L’objectif, assurent-ils, était de laisser les boulons sur place. Ce que n’a pas respecté le délégué du personnel, désigné par les relevés téléphoniques comme le meneur. Une fois rentrés « boire une bière » à la centrale syndicale, celui-ci a alors avoué son larcin à ses complices. Vilipendé par ceux-ci, ainsi que par leurs compagnes mises au courant, les mis en cause sont retournés sur site pour reposer les fameuses pièces. Et se sont alors décidé à subtiliser les chariots, des planches de bois montées sur des roulettes. Leurs entrées et sorties, captées par les caméras de vidéosurveillance, avaient alors permis de les identifier. Entendu comme témoin dans ce dossier, Cyril Le Gayic avait expliqué aux enquêteurs s’être « énervé » en apprenant l’affaire, et n’avoir « rien ordonné ». Ce sabotage, conjugué à la grève, avait alors entraîné un léger retard dans le déchargement du pétrolier.

Une amende ou des TIG

Face à la juge, tous reconnaissent les faits, en expliquant que leur intention n’était pas mauvaise, dans un contexte de revendication sociale. « Nous n’avions pas l’intention de faire du mal à la société, nous ne voulions rien saboter »… « Un peu, quand même », répond la juge. « Nous avons ramené les chariots après la grève, en les améliorant car ils étaient bons à jeter, et en les remettant aux normes, ce qui n’a jamais été fait par la direction », assurent-ils.
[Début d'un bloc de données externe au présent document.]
(** The same after a write, which leaves the state it reached. *)
Definition written {B} (pre : string) (w : run * option string) (k : run -> outcome (B + failure))
    : outcome (B + failure) :=
  match w with
  | (st, Some e) => failWith st (pre +:+ e)
  | (st, None) => k st
  end.

(** ** Records *)

Record plaintextRecord := { contentType : byte; payload : bytes }.

Section Read.
Context {C : Type} `{Reader C}.

Definition readPlaintextRecord (c : C) : outcome (plaintextRecord * C) :=
  unpack (header, c) <~ readFull 5 c ;;
  match header with
  | None => Err "EOF"
  | Some header =>
      h1 <~ index header 1 ;;
      h2 <~ index header 2 ;;
      guard negb (beq h1 x03) || (negb (beq h2 x03) && negb (beq h2 x01))
        orelse ("unexpected record version " +:+ hexByte h1 +:+ " " +:+ hexByte h2) ;;
      lb <~ slice header 3 5 ;;
      length <~ BE_Uint16 lb ;;
      guard 16384 + 256 <? length orelse ("record length " +:+ fmtD length +:+ " exceeds limit") ;;
      unpack (pl, c) <~ readFull length c ;;
      match pl with
      | None => Err "unexpected EOF"
      | Some pl =>
          ty <~ index header 0 ;;
          Ret ({| contentType := ty; payload := pl |}, c)
      end
  end.
End Read.

(** The record the protector is given: header rebuilt around the payload. *)
Definition rebuildRecord (p : bytes) : bytes :=
  [recordApplicationData; x03; x03] ++ putBE16 (u16 (blen p)) ++ p.

(** ** Handshake messages in the drained buffer *)

(** [hsBuffer], [transcript], [out.HandshakeOK] and [gotServerFinished]. *)
Record hsState := { hsBuffer : bytes; hsTranscript : bytes; hsOK : bool; gotFinished : bool }.

Definition hsMessageTurn (s : hsState) : outcome (step hsState unit) :=
  if blen (hsBuffer s) <? 4 then Ret (Break s) else
  msgType <~ index (hsBuffer s) 0 ;;
  l2 <~ index (hsBuffer s) 1 ;; l1 <~ index (hsBuffer s) 2 ;; l0 <~ index (hsBuffer s) 3 ;;
  let msgLen := be24 l2 l1 l0 in
  if blen (hsBuffer s) <? 4 + msgLen then Ret (Break s) else
  fullMsg <~ slice (hsBuffer s) 0 (4 + msgLen) ;;
  rest <~ sliceFrom (hsBuffer s) (4 + msgLen) ;;
  Ret (Next {| hsBuffer := rest; hsTranscript := hsTranscript s ++ fullMsg; hsOK := true;
               gotFinished := gotFinished s || beq msgType hsFinished |}).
De son côté, l’avocate de la STDO reproche à la bande d’avoir agi « avant même le début des négociations », et dans le seul but « de vouloir bloquer le déchargement d’un pétrolier, engendrant le risque de pénurie ». Elle demande 36 000 francs pour le remboursement des boulons, 160 000 francs pour les quatre chariots et 2,4 millions en raison des pénalités de retard engendrées par cet incident. Une requête balayée par la défense, puisque ces pénalités sont à la charge du pétrolier (déjà indemnisé par l’assurance) et non pas pour la STDO. Tout en rappelant le contexte social, l’avocat Dominique Antz plaide que ses clients n’ont « jamais eu l’intention de s’approprier du matériel, mais de mettre les cadres en conditions, avant de le restituer, et même de le réparer », dans le cas des chariots. De son côté le procureur requiert 100 000 francs d’amende ou 156 heures de TIG pour les quatre pieds nickelés. La décision du tribunal est attendue le 18 octobre.